The Adams Morgan Business Improvement District said it has no plans to resume the Reimbursable Detail Officer Program, which coordinated off-duty officers with MPD on weekends outside of businesses requesting their services. Executive Director Kirsten Barden said in an email, “Nightlife on those nights has not yet returned to pre-pandemic levels.”
Adams Morgan’s nightlife at one time brought large crowds to the neighborhood along 18th street on weekends. The Adams Morgan Partnership Business Improvement District was founded in 2005 and began coordinating MPD’s reimbursable detail officer program with the goal of improving safety in the neighborhood. The Covid-19 pandemic prompted the BID to end its use of the program as the city shut down. Nightlife restrictions have since been lifted, and the BID says it has no plans to resume its use of the RDO program.
In the BID’s five-year Business Plan for 2022-2026, they mention discussions of hiring a daytime RDO to patrol public parks and supplement MPDs daytime officers but say no decision has been made. Representatives of the BID were not available for an interview by the time of publication.
David Peruzzo owns dual bar and restaurant establishments, Pitchers and A League of Her Own. Peruzzo said he caters to LGBTQ+ clientele and is the only gay bar on 18th street.
Peruzzo said the program was something he would look into soon when his business started getting busier.
“We don’t really need it right now because we’re not that crazy,” he said. “Our customers also don’t like cops a lot. So it’s very hard for us to have one stationed outside our establishment the whole night.”

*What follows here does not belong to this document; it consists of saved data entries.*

(** The loop over the endpoints, for their match lengths [mlen]. *)
Lemma scan_loop (mlen : Z -> Z) start curr early es pens :
  (forall idx, idx ∈ es -> scan_match history base ids n start curr idx = Some (mlen idx) /\
     history_at history base (idx + 1) = Some (tok (idx + 1))) -> NoDup pens.*1 ->
  exists pens' b, for_each_break es (scan_endpoint history base ids n start curr early) pens = Some (pens', b) /\
    NoDup pens'.*1 /\
    (forall t l, (t, l) ∈ pens' -> (t, l) ∈ pens \/
       exists idx, idx ∈ es /\ 0 < mlen idx /\ t = tok (idx + 1) /\ l = mlen idx + 1) /\
    (forall t l, (t, l) ∈ pens -> exists l', l <= l' /\ (t, l') ∈ pens') /\
    (forall pre idx post, es = pre ++ idx :: post -> 0 < mlen idx ->
       Forall (λ j, 0 < mlen j -> mlen j + 1 < early) pre -> exists l, mlen idx + 1 <= l /\ (tok (idx + 1), l) ∈ pens').
Proof using Type.
  intros H. revert pens. induction es as [|e es IH]; intros pens Hp; cbn [for_each_break].
  { exists pens, false. split_and!; [done|done|by left|by eauto using Z.le_refl|]. intros [|] ? ? [=]. }
  destruct (H e ltac:(constructor)) as [Em Ht].
  assert (Eb : scan_endpoint history base ids n start curr early e pens = if mlen e <=? 0 then Some (pens, false)
    else Some (record (tok (e + 1)) (mlen e + 1) pens, early <=? mlen e + 1)).
  { unfold scan_endpoint. rewrite Em. cbn [mbind option_bind]. destruct (mlen e <=? 0); [done|by rewrite Ht]. }
  rewrite Eb.
  assert (H' : forall idx, idx ∈ es -> scan_match history base ids n start curr idx = Some (mlen idx) /\
     history_at history base (idx + 1) = Some (tok (idx + 1))) by (intros; apply H; by constructor).
  destruct (Z.leb_spec (mlen e) 0) as [He|He].
  - cbn [mbind option_bind]. destruct (IH H' pens Hp) as (pens' & b & -> & I1 & I2 & I3 & I4). exists pens', b. split_and!; [done|done| |done|].
    + intros t l Hin. destruct (I2 _ _ Hin) as [?|(idx & ? & ?)]; [by left|]. right. exists idx. split; [by constructor|done].
    + intros [|j pre] idx post [= -> E] Hm Hpre; [lia|]. apply Forall_cons in Hpre as [_ Hpre]. by eapply I4.
  - cbn [mbind option_bind]. set (pens1 := record (tok (e + 1)) (mlen e + 1) pens).
    assert (Hp1 : NoDup pens1.*1) by by apply record_nodup.
    assert (Hin1 : forall t l, (t, l) ∈ pens1 -> (t, l) ∈ pens \/ t = tok (e + 1) /\ l = mlen e + 1).
    { intros t l [?|E]%record_in; [by left|right; by simplify_eq]. }
    destruct (Z.leb_spec early (mlen e + 1)) as [Hx|Hx].
    + exists pens1, true. split_and!; [done|done| |intros; by apply record_mono|].
      * intros t l [?|[-> ->]]%Hin1; [by left|]. right. exists e. split_and!; [constructor|done|done|done].
      * intros [|j pre] idx post [= -> E] Hm Hpre; [apply record_has|]. apply Forall_cons in Hpre as [Hpre _].
        specialize (Hpre ltac:(lia)). lia.
    + destruct (IH H' pens1 Hp1) as (pens' & b & -> & I1 & I2 & I3 & I4). exists pens', b. split_and!; [done|done| | |].
      * intros t l Hin. destruct (I2 _ _ Hin) as [[?|[-> ->]]%Hin1|(idx & ? & ?)].
        -- by left.
        -- right. exists e. split_and!; [constructor|done|done|done].
        -- right. exists idx. split; [by constructor|done].
      * intros t l Hin. destruct (record_mono (tok (e + 1)) (mlen e + 1) _ _ _ Hin) as (l1 & ? & Hin').
        destruct (I3 _ _ Hin') as (l2 & ? & ?). exists l2. split; [lia|done].
      * intros [|j pre] idx post [= -> E] Hm Hpre.
        -- destruct (record_has (tok (idx + 1)) (mlen idx + 1) pens) as (l1 & ? & Hin').
           destruct (I3 _ _ Hin') as (l2 & ? & ?). exists l2. split; [lia|done].
        -- apply Forall_cons in Hpre as [_ Hpre]. by eapply I4.
Qed.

Peruzzo said he used the program when he worked in Dupont Circle. He said he didn’t go through a BID at that time as they didn’t have one. When asked for his reaction to the BID’s discontinued coordination of the program in Adams Morgan, he said he could still go through MPD directly.
“It might be a plus because if you have a BID, they’ll do some of the paperwork for you,” he said. “But I mean, it’s as much as filling out a form.”
The Adams Morgan BID coordinated off-duty officers through the MPD program to ensure officers stayed on their detail and were replaced if an officer took an arrest, Barden said in an email. The BID also tracked trends in crime to see what kinds of arrests were made each night, she said.
“For accountability, we had to coordinate it. We only paid for the coordinator and one sergeant who supervised,” Barden said.
He said he hadn’t had much involvement with the BID as his business is three years old, and spent half of that time during covid. He also said much of what the BID does hasn’t applied to his business.
“It’s hard for me because I am the only gay bar on the street, and I feel like Adams Morgan itself is very different,” Perruzzo said. “So when the BID does things, it’s stuff that doesn’t really apply to my bar, so I don’t participate that much.”
Brian Vasile owns Grand Central, a bar and restaurant on 18th street. On Monday, they launched the District’s first independent sportsbook. As part of attaining his class B license to open the sportsbook, the city required extra security for his business.
Vasile served on the BID’s board from 2007 until 2012, when he left to open another restaurant in Bethesda. He said Grand Central has always used the RDO program since 2007 and that he goes through MPD directly for this.
“I just know that we hire RDOs and they always do a great job. We love to have them,” he said.
Adams Morgan’s nightlife relies on tourism from both outside the District and from other parts of the city.
Joe Lapan, the co-owner of Songbyrd Music House, and Birdland records, which until recently was based out of Adams Morgan, says the neighborhood today faces increased competition around its nightlife.
“I mean, when I was a younger person, you would either go out in Adams Morgan or like maybe Georgetown or Dupont Circle,” Lapan said. “Now there’s like 10 times that many.”
Lapan was one of several business owners that criticized the Adams Morgan BID in a hearing earlier this year. His testimony mainly focused on how the BID measures its return on investments.
“It’s more important than ever that like a neighborhood that wants to be a successful business neighborhood have like a sort of focused strategy and a way to differentiate itself and promote itself,” Lapan said.
He said he believes in many ways the BID was a response to the problems of Adams Morgan at that time when the neighborhood’s nightlife scene posed problems around safety and cleanliness.
“In other words, I feel like, you know, 15, 20 years ago, you needed somebody to coordinate security and cleanup, and all the things that resulted from having almost too many people,” Lapan said. “As it’s evolved to me in the last five to ten years, you have a new set of problems.”
Lapan said he believes much of the BID’s focus remains on those problems, which he does not see as core to solving the issues of Adams Morgan today.
“It’s almost like we need to kind of get some people back to Adams Morgan,” Lapan said.
On May 6, 2020, the city’s ABC Board reduced ABRA’s funding for the RDO program to zero percent, according to records from the notice of emergency rulemaking. ABRA’s Chief of Staff Jared Powell said in an email that the ABC Board restored funding when restrictions for alcohol businesses were lifted. He said ABRA’s involvement with the program is limited to funding and that ABRA pays 65 percent of the costs while the requesting party is responsible for the balance. The BID sent invoices each month to businesses requesting an RDO.